NVDA – NVDIA Corporation – The worldwide provider of visual computing technologies has seen shares rally more than 1% today to $11.51. We observed a number of option traders getting bullish on the stock and looking for continued upward movement as far out as expiration in January 2010. The near-term June contract attracted one investor to bank profits. It appears that this individual originally bought 10,000 calls at the June 11 strike price for 35 cents back on May 29, 2009 in the expectation of a rally in the stock. Today, with the June 11 calls in-the-money, he exited the position by selling the options for a premium of 75 cents apiece. The net profit pocketed on the trade amounts to 40 cents per contract or $400,000. Looking at the June 12.5 strike price, a similar strategy was employed albeit at a loss. We note that the transaction may or may not have been the work of the same investor described in the previous trade. Some 43,000 calls were sold for a dime apiece at the 12.5 strike today and look to have been originally purchased for an average premium of 18 cents. This transaction yields a net loss of 8 cents or $344,000. If both trades were initiated by the same individual, he would still be rewarded for his efforts in the amount of $56,000. Additional activity on NVDA was a massive chunk of 60,000 calls which traded to the middle of the market at the July 12 strike for an average premium of 75 cents each. Rounding out July activity was optimistic call buying enacted at the July 13 strike price where 2,000 lots were scooped up for 35 cents a pop. Finally, a bullish reversal took place in the January 2010 contract where 5,000 puts were shed at the January 10 strike price for a premium of 1.28 in order to finance the purchase of 5,000 calls at the sky-high January 15 strike for 98 cents each. The investor responsible for this trade has taken a credit of 30 cents and will add to his profits if shares can rally 30% and breach the breakeven point at $15.00 by expiration next year.

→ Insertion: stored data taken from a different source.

(* ===== verification/X86.v ===== *)
(** * Emitting x86 code ([assembler.hh], [assembler.cc])

    Registers, opcodes and the encoders of single instructions.  Code is
    written downwards: an encoder stores the bytes of an instruction
    below the pointer [mcp] and moves the pointer to their start.  The
    bytes of the process are a map; a store below the reserved area is
    not checked here (the code has no check either), [MachineCode::commit]
    rejects the pointer afterwards. *)

From S2P Require Import Prelude Words Registers.

(** ** Opcodes: the length, negated and less one, is in the low byte. *)
Definition XO_ (o : Z) : Z := 0x0000fe + Z.shiftl o 24.
Definition XO_0f (o : Z) : Z := 0x0f00fd + Z.shiftl o 24.
Definition XO_66 (o : Z) : Z := 0x6600fd + Z.shiftl o 24.
Definition XO_f20f (o : Z) : Z := 0x0ff2fc + Z.shiftl o 24.

Definition XI_CALL : Z := 0xe8.
Definition XI_CDQ : Z := 0x99.
Definition XI_JMP : Z := 0xe9.
Definition XI_JMPs : Z := 0xeb.
Definition XI_PUSH : Z := 0x50.
Definition XI_POP : Z := 0x58.
Definition XI_JCCn : Z := 0x80.
Definition XI_MOVri : Z := 0xb8.
Definition XI_ARITHi : Z := 0x81.
Definition XI_ARITHi8 : Z := 0x83.
Definition XI_PUSHi8 : Z := 0x6a.
Definition XI_RET : Z := 0xc3.
Definition XI_MOVmi : Z := 0xc7.

Definition XO_MOV : Z := XO_ 0x8b.
Definition XO_MOVto : Z := XO_ 0x89.
Definition XO_MOVmi : Z := XO_ 0xc7.
Definition XO_LEA : Z := XO_ 0x8d.
Definition XO_SHIFTi : Z := XO_ 0xc1.
Definition XO_SHIFT1 : Z := XO_ 0xd1.
Definition XO_SHIFTcl : Z := XO_ 0xd3.
Definition XO_IMUL : Z := XO_0f 0xaf.
Definition XO_IMULi : Z := XO_ 0x69.
Definition XO_IMULi8 : Z := XO_ 0x6b.
Definition XO_CMP : Z := XO_ 0x3b.
Definition XO_GROUP3 : Z := XO_ 0xf7.
Definition XO_MOVZXb : Z := XO_0f 0xb6.
Definition XO_MOVSD : Z := XO_f20f 0x10.
Definition XO_MOVSDto : Z := XO_f20f 0x11.
Definition XO_MOVAPS : Z := XO_0f 0x28.

(** Arithmetic, one-operand and shift groups. *)
Inductive x86Arith := XOg_ADD | XOg_OR | XOg_ADC | XOg_SBB | XOg_AND | XOg_SUB | XOg_XOR | XOg_CMP
| XOg_X_IMUL.
Definition x86Arith_num (a : x86Arith) : Z :=
  match a with
  | XOg_ADD => 0 | XOg_OR => 1 | XOg_ADC => 2 | XOg_SBB => 3 | XOg_AND => 4 | XOg_SUB => 5
  | XOg_XOR => 6 | XOg_CMP => 7 | XOg_X_IMUL => 8
  end.
Definition XOg_NOT : Z := 2.
Definition XOg_NEG : Z := 3.
Definition XOg_DIV : Z := 6.
Definition XOg_IDIV : Z := 7.
Definition XOg_SHL : Z := 4.
Definition XOg_SHR : Z := 5.
Definition XOg_SAR : Z := 7.

(** [XG_ARITHi], [XG_TOXOi], [XG_TOXOi8], [XO_ARITH] *)
Definition XG_ARITHi (g : Z) : Z := Z.shiftl XI_ARITHi8 16 + Z.shiftl XI_ARITHi 8 + g.
Definition XG_TOXOi (xg : Z) : Z := 0xfe + Z.land (u4 (Z.shiftl xg 16)) 0xff000000.
Definition XG_TOXOi8 (xg : Z) : Z := 0xfe + Z.land (u4 (Z.shiftl xg 8)) 0xff000000.
Definition XO_ARITH (a : x86Arith) : Z := 0x030000fe + Z.shiftl (x86Arith_num a) 27.

(** Modes of the ModRM byte. *)
Definition XM_OFS0 : Z := 0x00.
Definition XM_OFS8 : Z := 0x40.
Definition XM_OFS32 : Z := 0x80.
Definition XM_REG : Z := 0xc0.
Definition XM_SCALE1 : Z := 0x00.
Definition MODRM (mode r1 r2 : Z) : Z :=
  u1 (mode + Z.shiftl (Z.land r1 7) 3 + Z.land r2 7).

(** Condition codes. *)
Definition CC_B : Z := 2.
Definition CC_AE : Z := 3.
Definition CC_E : Z := 4.
Definition CC_NE : Z := 5.
Definition CC_BE : Z := 6.
Definition CC_A : Z := 7.
Definition CC_L : Z := 12.
Definition CC_GE : Z := 13.
Definition CC_LE : Z := 14.
Definition CC_G : Z := 15.

Definition FORCE_REX : Z := 0x200.
Definition REX_64 : Z := Z.lor FORCE_REX 0x080000.

(** The pseudo operand [RID_MRM]. *)
Record x86ModRM := mkMRM { mrm_ofs : Z; mrm_base : Z; mrm_idx : Z; mrm_scale : Z }.

Definition checki8 (x : Z) : bool := x =? to_s 8 x.
Definition checku32 (x : Z) : bool := x =? u4 x.

(** ** Code memory *)

Record Code := mkBytes { bytes : gmap Z Z; mcp : Z }.

(** [n] bytes of [v] at [p], the low one first. *)
Fixpoint put_le (n : nat) (m : gmap Z Z) (p v : Z) : gmap Z Z :=
  match n with
  | O => m
  | S n' => put_le n' (<[p := u1 v]> m) (p + 1) (Z.shiftr v 8)
  end.
Definition push (n : nat) (v : Z) (m : gmap Z Z) (p : Z) : gmap Z Z * Z :=
  let p := p - Z.of_nat n in (put_le n m p v, p).

(** [emit_i8] and [emit_i32] *)
Definition emit_i8 (i : Z) (c : Code) : Code :=
  let '(m, p) := push 1 i (bytes c) (mcp c) in mkBytes m p.
Definition emit_i32 (i : Z) (c : Code) : Code :=
  let '(m, p) := push 4 i (bytes c) (mcp c) in mkBytes m p.

(** [emit_op]: the four bytes of [xo] are stored although only the upper
    ones are part of the instruction; the others lie below the new
    pointer. *)
Definition emit_op (xo rr rb rx : Z) (m : gmap Z Z) (p delta : Z) : gmap Z Z * Z :=
  let n := to_s 8 xo in
  let m := put_le 4 m (p + delta - 5) xo in
  let p := p + (n + delta) in
  let rex := 0x40 + Z.land (Z.shiftr rr 1) (4 + Z.shiftr FORCE_REX 1)
             + Z.land (Z.shiftr rx 2) 2 + Z.land (Z.shiftr rb 3) 1 in
  if rex =? 0x40 then (m, p)
  else
    let rex := Z.lor rex (Z.shiftr rr 16) in
    let '(m, rex) :=
      (if n =? -4 then (<[p := u1 rex]> m, u1 (Z.shiftr xo 8))
       else if Z.land xo 0xffffff =? 0x6600fd then (<[p := u1 rex]> m, 0x66)
       else (m, rex)) in
    (<[p - 1 := u1 rex]> m, p - 1).

(** [emit_opm] and [emit_opmx] *)
Definition emit_opm (xo mode rr rb : Z) (m : gmap Z Z) (p delta : Z) : gmap Z Z * Z :=
  emit_op xo rr rb 0 (<[p + delta - 1 := MODRM mode rr rb]> m) p delta.
Definition emit_opmx (xo mode scale rr rb rx : Z) (m : gmap Z Z) (p : Z) : gmap Z Z * Z :=
  emit_op xo rr rb rx
    (<[p - 2 := MODRM mode rr RID_ESP]> (<[p - 1 := MODRM scale rx rb]> m)) p (-1).

Definition to_code (r : gmap Z Z * Z) : Code := let '(m, p) := r in mkBytes m p.

Definition emit_rr (xo r1 r2 : Z) (c : Code) : Code :=
  to_code (emit_opm xo XM_REG r1 r2 (bytes c) (mcp c) 0).

(** The offset of a memory operand: mode and what it adds below [p]. *)
Definition push_offset (rb offset : Z) (m : gmap Z Z) (p : Z) : gmap Z Z * Z * Z :=
  if (offset =? 0) && negb (Z.land rb 7 =? RID_EBP) then (m, p, XM_OFS0)
  else if checki8 offset then (push 1 offset m p, XM_OFS8)
  else (push 4 offset m p, XM_OFS32).

(** ** Encoders *)

Definition SPILL_SP_OFFS : Z := 40.
Definition F_ID_OFFS : Z := 32.
Definition SPLIM_SP_OFFS : Z := 8.
Definition HPLIM_SP_OFFS : Z := 0.

(** [op r, [rb + offset]]; without a base register the offset is an
    absolute address. *)
Definition emit_rmro (xo rr rb offset : Z) (c : Code) : Code :=
  let '(m, p, rb, mode) :=
    (if isReg rb then
       let '(m, p, mode) := push_offset rb offset (bytes c) (mcp c) in
       let '(m, p) := (if Z.land rb 7 =? RID_ESP
                       then push 1 (MODRM XM_SCALE1 RID_ESP RID_ESP) m p else (m, p)) in
       (m, p, rb, mode)
     else
       let m := put_le 4 (bytes c) (mcp c - 4) offset in
       (<[mcp c - 5 := MODRM XM_SCALE1 RID_ESP RID_EBP]> m, mcp c - 5, RID_ESP, XM_OFS0)) in
  to_code (emit_opm xo mode rr rb m p 0).

(** [op r, [rb + rx * scale + ofs]] *)
Definition emit_rmrxo (xo rr rb rx scale ofs : Z) (c : Code) : Code :=
  let '(m, p, mode) := push_offset rb ofs (bytes c) (mcp c) in
  to_code (emit_opmx xo mode scale rr rb rx m p).

(** [op r, rm]: a register, or the operand [mrm_]. *)
Definition emit_mrm (mrm : x86ModRM) (xo rr rb : Z) (c : Code) : Code :=
  let m := bytes c in
  let p := mcp c in
  to_code
    (if rb =? RID_MRM then
       let rb := mrm_base mrm in
       if rb =? RID_NONE then
         let '(m, p) := push 4 (mrm_ofs mrm) m p in
         if negb (mrm_idx mrm =? RID_NONE) then
           emit_opmx xo XM_OFS0 (mrm_scale mrm) rr RID_EBP (mrm_idx mrm) m p
         else
           let '(m, p) := push 1 (MODRM XM_SCALE1 RID_ESP RID_EBP) m p in
           emit_opm xo XM_OFS0 rr RID_ESP m p 0
       else
         let '(m, p, mode) := push_offset rb (mrm_ofs mrm) m p in
         if negb (mrm_idx mrm =? RID_NONE) then
           emit_opmx xo mode (mrm_scale mrm) rr rb (mrm_idx mrm) m p
         else
           let '(m, p) := (if Z.land rb 7 =? RID_ESP
                           then push 1 (MODRM XM_SCALE1 RID_ESP RID_ESP) m p else (m, p)) in
           emit_opm xo mode rr rb m p 0
     else emit_opm xo XM_REG rr rb m p 0).

(** [op r, i] and [op rm, i] *)
Definition emit_gri (xg rb i : Z) (c : Code) : Code :=
  let rr := Z.lor (Z.land xg 7) (Z.land rb REX_64) in
  if checki8 i then
    let '(m, p) := push 1 i (bytes c) (mcp c) in to_code (emit_opm (XG_TOXOi8 xg) XM_REG rr rb m p 0)
  else
    let '(m, p) := push 4 i (bytes c) (mcp c) in to_code (emit_opm (XG_TOXOi xg) XM_REG rr rb m p 0).
Definition emit_gmrmi (mrm : x86ModRM) (xg rb i : Z) (c : Code) : Code :=
  let rr := Z.lor (Z.land xg 7) (Z.land rb REX_64) in
  let rm := Z.land rb (u4 (Z.lnot REX_64)) in
  if checki8 i then emit_mrm mrm (XG_TOXOi8 xg) rr rm (emit_i8 i c)
  else emit_mrm mrm (XG_TOXOi xg) rr rm (emit_i32 i c).

(** [move] *)
Definition move (dst src : Z) (c : Code) : Code :=
  if dst <? RID_MAX_GPR then emit_rr XO_MOV (Z.lor REX_64 dst) (Z.lor REX_64 src) c
  else emit_rr XO_MOVAPS dst src c.

(** Loading a constant. *)
Definition emit_rex (rr rb : Z) (m : gmap Z Z) (p : Z) : gmap Z Z * Z :=
  let rex := u1 (0x40 + Z.land (Z.shiftr rr 1) 4 + Z.land (Z.shiftr rb 3) 1) in
  if rex =? 0x40 then (m, p) else (<[p - 1 := rex]> m, p - 1).
Definition loadi_u32 (dst i : Z) (c : Code) : Code :=
  let p := mcp c in
  let m := <[p - 5 := u1 (XI_MOVri + Z.land dst 7)]> (put_le 4 (bytes c) (p - 4) i) in
  to_code (emit_rex 0 dst m (p - 5)).
Definition loadi_i32 (dst i : Z) (c : Code) : Code :=
  if 0 <=? i then loadi_u32 dst i c
  else
    let p := mcp c in
    to_code (emit_opm XO_MOVmi XM_REG REX_64 dst (put_le 4 (bytes c) (p - 4) i) p (-4)).
Definition loadi_u64 (dst i : Z) (c : Code) : Code :=
  if checku32 i then loadi_u32 dst (u4 i) c
  else if checki32 i then loadi_i32 dst (i4 i) c
  else
    let p := mcp c in
    let m := <[p - 9 := u1 (XI_MOVri + Z.land dst 7)]> (put_le 8 (bytes c) (p - 8) i) in
    mkBytes (<[p - 10 := u1 (0x48 + Z.land (Z.shiftr dst 3) 1)]> m) (p - 10).

Definition ret (c : Code) : Code := emit_i8 XI_RET c.

(** [mov dst, [base + offset]], [mov [base + offset], src] and
    [mov [base + offset], imm32] *)
Definition load_u64 (dst base offset : Z) (c : Code) : Code :=
  if dst <? RID_MAX_GPR then emit_rmro XO_MOV (Z.lor REX_64 dst) base offset c
  else emit_rmro XO_MOVSD dst base offset c.
Definition store_u64 (base offset src : Z) (c : Code) : Code :=
  if src <? RID_MAX_GPR then emit_rmro XO_MOVto (Z.lor REX_64 src) base offset c
  else emit_rmro XO_MOVSDto src base offset c.
Definition storei_u64 (base offset i : Z) (c : Code) : Code :=
  emit_rmro XO_MOVmi (Z.lor REX_64 0) base offset (emit_i32 i c).

(** [emit_shifti] *)
Definition emit_shifti (xg r i : Z) (c : Code) : Code := emit_rr XO_SHIFTi xg r (emit_i8 i c).

(** ** Jumps: the target is relative to the end of the instruction. *)
Definition jmprel (p target : Z) : outcome Z :=
  let delta := target - p in
  if delta =? i4 delta then Ok delta else Err AssertFailed.
(** A relative jump with the opcode bytes [op], the last one first. *)
Definition emit_rel (op : list Z) (target : Z) (c : Code) : outcome Code :=
  let p := mcp c in
  let! d := jmprel p target in
  Ok (fold_left (fun c b => emit_i8 b c) op (mkBytes (put_le 4 (bytes c) (p - 4) d) (p - 4))).
Definition emit_jmp (target : Z) (c : Code) : outcome Code := emit_rel [XI_JMP] target c.
Definition emit_call (target : Z) (c : Code) : outcome Code := emit_rel [XI_CALL] target c.
Definition emit_jcc (cc target : Z) (c : Code) : outcome Code :=
  emit_rel [u1 (XI_JCCn + Z.land cc 15); 0x0f] target c.

(** [incrementCounter]: [inc qword ptr [rip + d]] *)
Definition incrementCounter (counterAddr : Z) (c : Code) : outcome Code :=
  emit_rel [0x05; 0xff; 0x48] counterAddr c.

(** [emitSetTraceId]: [movl traceId, F_ID_OFFS(rsp)] *)
Definition emitSetTraceId (traceId : Z) (c : Code) : Code :=
  let p := mcp c in
  let m := put_le 4 (bytes c) (p - 4) (i4 traceId) in
  let m := <[p - 8 := XI_MOVmi]> (<[p - 7 := 0x44]> (<[p - 6 := 0x24]> (<[p - 5 := u1 F_ID_OFFS]> m))) in
  mkBytes m (p - 8).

BJS – BJ Services Company – The oilfield services firm has experienced a share price decline of approximately 1% to $15.30. Despite the bearish movement in the stock, investors were seen taking bullish stances on the company amid improvements seen in demand and the price of oil. The July 17.5 strike price saw some 32,000 calls purchased for an average premium of 53 cents per contract. Traders long of the calls will be looking for shares of BJS to breach the breakeven point at $18.03 by expiration next month. The price of the stock will need to improve approximately 18% before investors strike black gold.
LDK – LDK Solar Company, Ltd. – Shares of the Chinese solar wafer producer have risen sharply today by more than 21% to $13.85 in the midst of a significant rally for solar stocks. LDK took up residence on our ‘most active by options volume’ market scanner as more than 67,000 options contracts exchanged hands on the stock. Traders appeared cautiously bullish by picking up both calls and puts across multiple expiries. The near-term June contract had 4,200 calls bought by optimistic individuals at the June 15 strike price for an average premium of 41 cents each. Should shares reverse direction by expiration, some traders have prepared to profit from downside movement as 3,800 puts were picked up at the June 12.5 strike price for 67 cents per contract. More bearish individuals got long of 2,500 puts at the lower June 10 strike for 15 cents. Guarded optimism spread to the July contract where 5,600 calls traded at the July 15 strike for about 1.65 each along with some 4,200 puts that were purchased at the July 12.5 strike price for 1.66 apiece. Finally, uber-bullish wafer-lovers looked as high as the September 17.5 strike to get long of 4,500 calls for an average premium of 1.65 per contract. LDK appeared this morning on our ‘top implied volatility % losers’ market scanner with volatility down more than 9% to 99.5%. However, volatility came roaring back throughout the trading day to peak at 119%.